→ **Action item**
In the records that follow, find each line with the word "Instance" and copy it.

Saved data entries:

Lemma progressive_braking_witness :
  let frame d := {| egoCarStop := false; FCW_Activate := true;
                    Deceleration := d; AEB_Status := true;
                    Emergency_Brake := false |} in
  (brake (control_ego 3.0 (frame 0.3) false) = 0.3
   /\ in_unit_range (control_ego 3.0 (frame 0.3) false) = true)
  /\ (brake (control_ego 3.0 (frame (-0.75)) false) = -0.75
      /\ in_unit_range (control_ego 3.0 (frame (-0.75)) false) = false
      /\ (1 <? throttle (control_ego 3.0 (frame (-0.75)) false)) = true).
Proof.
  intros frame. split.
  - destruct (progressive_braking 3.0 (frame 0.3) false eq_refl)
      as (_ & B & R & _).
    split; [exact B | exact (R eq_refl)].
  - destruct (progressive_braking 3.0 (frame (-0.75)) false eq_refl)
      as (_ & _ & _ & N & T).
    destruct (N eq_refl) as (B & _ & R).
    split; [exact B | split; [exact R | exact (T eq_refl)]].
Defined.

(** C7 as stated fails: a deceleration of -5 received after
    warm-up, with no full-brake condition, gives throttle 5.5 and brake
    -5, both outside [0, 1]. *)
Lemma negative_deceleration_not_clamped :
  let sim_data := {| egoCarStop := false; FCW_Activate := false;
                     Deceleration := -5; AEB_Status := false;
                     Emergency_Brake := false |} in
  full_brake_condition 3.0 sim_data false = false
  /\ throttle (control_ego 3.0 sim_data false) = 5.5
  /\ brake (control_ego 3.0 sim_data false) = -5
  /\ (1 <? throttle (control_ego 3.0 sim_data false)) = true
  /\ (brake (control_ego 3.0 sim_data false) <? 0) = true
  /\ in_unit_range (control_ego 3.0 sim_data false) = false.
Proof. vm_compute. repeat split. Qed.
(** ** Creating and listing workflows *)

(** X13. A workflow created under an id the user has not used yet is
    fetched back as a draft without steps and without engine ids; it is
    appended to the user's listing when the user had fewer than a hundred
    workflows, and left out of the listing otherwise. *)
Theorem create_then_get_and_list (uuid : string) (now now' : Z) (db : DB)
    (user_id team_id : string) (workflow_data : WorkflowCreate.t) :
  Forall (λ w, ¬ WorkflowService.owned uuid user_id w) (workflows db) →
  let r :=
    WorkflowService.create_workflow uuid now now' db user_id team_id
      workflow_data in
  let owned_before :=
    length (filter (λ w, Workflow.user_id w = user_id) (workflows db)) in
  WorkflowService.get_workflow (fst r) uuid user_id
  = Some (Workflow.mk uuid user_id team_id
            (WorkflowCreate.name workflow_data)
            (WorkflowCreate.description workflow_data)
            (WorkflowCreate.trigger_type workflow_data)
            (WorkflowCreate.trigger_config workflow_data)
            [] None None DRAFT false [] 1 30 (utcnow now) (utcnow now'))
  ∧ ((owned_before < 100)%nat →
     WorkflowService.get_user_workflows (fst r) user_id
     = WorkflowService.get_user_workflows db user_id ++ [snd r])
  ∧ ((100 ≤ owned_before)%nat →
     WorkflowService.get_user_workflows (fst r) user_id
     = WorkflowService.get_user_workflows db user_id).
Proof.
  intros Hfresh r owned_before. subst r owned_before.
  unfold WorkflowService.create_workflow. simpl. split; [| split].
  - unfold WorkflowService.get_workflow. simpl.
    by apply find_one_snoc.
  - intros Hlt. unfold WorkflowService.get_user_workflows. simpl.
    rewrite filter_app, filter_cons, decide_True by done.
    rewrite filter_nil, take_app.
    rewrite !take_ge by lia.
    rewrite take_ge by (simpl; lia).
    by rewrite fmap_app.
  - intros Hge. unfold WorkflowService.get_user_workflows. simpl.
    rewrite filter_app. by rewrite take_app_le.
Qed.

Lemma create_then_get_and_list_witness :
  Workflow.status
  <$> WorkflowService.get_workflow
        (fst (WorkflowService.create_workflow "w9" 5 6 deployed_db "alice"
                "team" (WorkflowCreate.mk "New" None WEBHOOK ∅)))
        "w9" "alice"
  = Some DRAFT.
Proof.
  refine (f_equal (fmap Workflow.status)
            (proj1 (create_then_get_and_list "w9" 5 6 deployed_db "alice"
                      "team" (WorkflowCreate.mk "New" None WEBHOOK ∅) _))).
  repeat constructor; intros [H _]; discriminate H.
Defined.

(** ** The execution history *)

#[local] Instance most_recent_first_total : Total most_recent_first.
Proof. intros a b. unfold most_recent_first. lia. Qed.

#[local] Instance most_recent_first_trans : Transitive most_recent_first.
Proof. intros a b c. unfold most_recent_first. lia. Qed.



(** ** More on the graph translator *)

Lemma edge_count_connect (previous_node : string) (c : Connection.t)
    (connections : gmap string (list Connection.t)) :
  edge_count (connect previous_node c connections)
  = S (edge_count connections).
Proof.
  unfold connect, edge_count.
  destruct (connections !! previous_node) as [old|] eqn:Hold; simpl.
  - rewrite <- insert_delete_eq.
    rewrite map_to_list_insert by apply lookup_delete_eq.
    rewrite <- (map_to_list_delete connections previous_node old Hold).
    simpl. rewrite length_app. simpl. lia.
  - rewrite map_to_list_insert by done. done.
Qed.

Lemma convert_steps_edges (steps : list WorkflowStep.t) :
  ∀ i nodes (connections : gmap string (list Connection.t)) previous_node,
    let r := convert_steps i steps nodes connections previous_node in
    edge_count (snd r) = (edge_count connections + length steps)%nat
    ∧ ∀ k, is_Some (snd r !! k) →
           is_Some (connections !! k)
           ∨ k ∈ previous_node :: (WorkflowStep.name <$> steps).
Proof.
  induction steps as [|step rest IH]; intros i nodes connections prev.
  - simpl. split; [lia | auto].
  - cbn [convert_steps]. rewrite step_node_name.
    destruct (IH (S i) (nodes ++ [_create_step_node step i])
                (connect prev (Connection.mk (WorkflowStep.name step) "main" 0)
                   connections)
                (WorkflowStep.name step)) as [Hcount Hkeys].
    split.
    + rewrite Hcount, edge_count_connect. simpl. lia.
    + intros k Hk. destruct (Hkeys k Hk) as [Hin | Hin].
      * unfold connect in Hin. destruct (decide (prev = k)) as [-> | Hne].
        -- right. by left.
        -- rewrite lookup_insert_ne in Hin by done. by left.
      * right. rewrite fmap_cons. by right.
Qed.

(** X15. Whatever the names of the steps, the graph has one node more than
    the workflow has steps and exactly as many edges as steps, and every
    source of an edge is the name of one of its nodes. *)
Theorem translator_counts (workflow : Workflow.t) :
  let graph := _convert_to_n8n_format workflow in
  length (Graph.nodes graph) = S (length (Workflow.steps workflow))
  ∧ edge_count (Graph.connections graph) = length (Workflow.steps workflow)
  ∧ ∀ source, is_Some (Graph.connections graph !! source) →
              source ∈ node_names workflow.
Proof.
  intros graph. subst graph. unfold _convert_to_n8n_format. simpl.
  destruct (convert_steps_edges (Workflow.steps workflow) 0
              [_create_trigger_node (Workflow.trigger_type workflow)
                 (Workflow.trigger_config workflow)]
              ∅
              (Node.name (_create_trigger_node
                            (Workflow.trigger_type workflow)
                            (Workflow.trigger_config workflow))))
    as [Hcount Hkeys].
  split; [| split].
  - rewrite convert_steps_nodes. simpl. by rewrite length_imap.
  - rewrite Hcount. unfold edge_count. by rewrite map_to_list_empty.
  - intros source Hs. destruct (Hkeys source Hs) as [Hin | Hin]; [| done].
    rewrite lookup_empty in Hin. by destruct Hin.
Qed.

→ **Written reply**
#[local] Instance most_recent_first_total : Total most_recent_first.
#[local] Instance most_recent_first_trans : Transitive most_recent_first.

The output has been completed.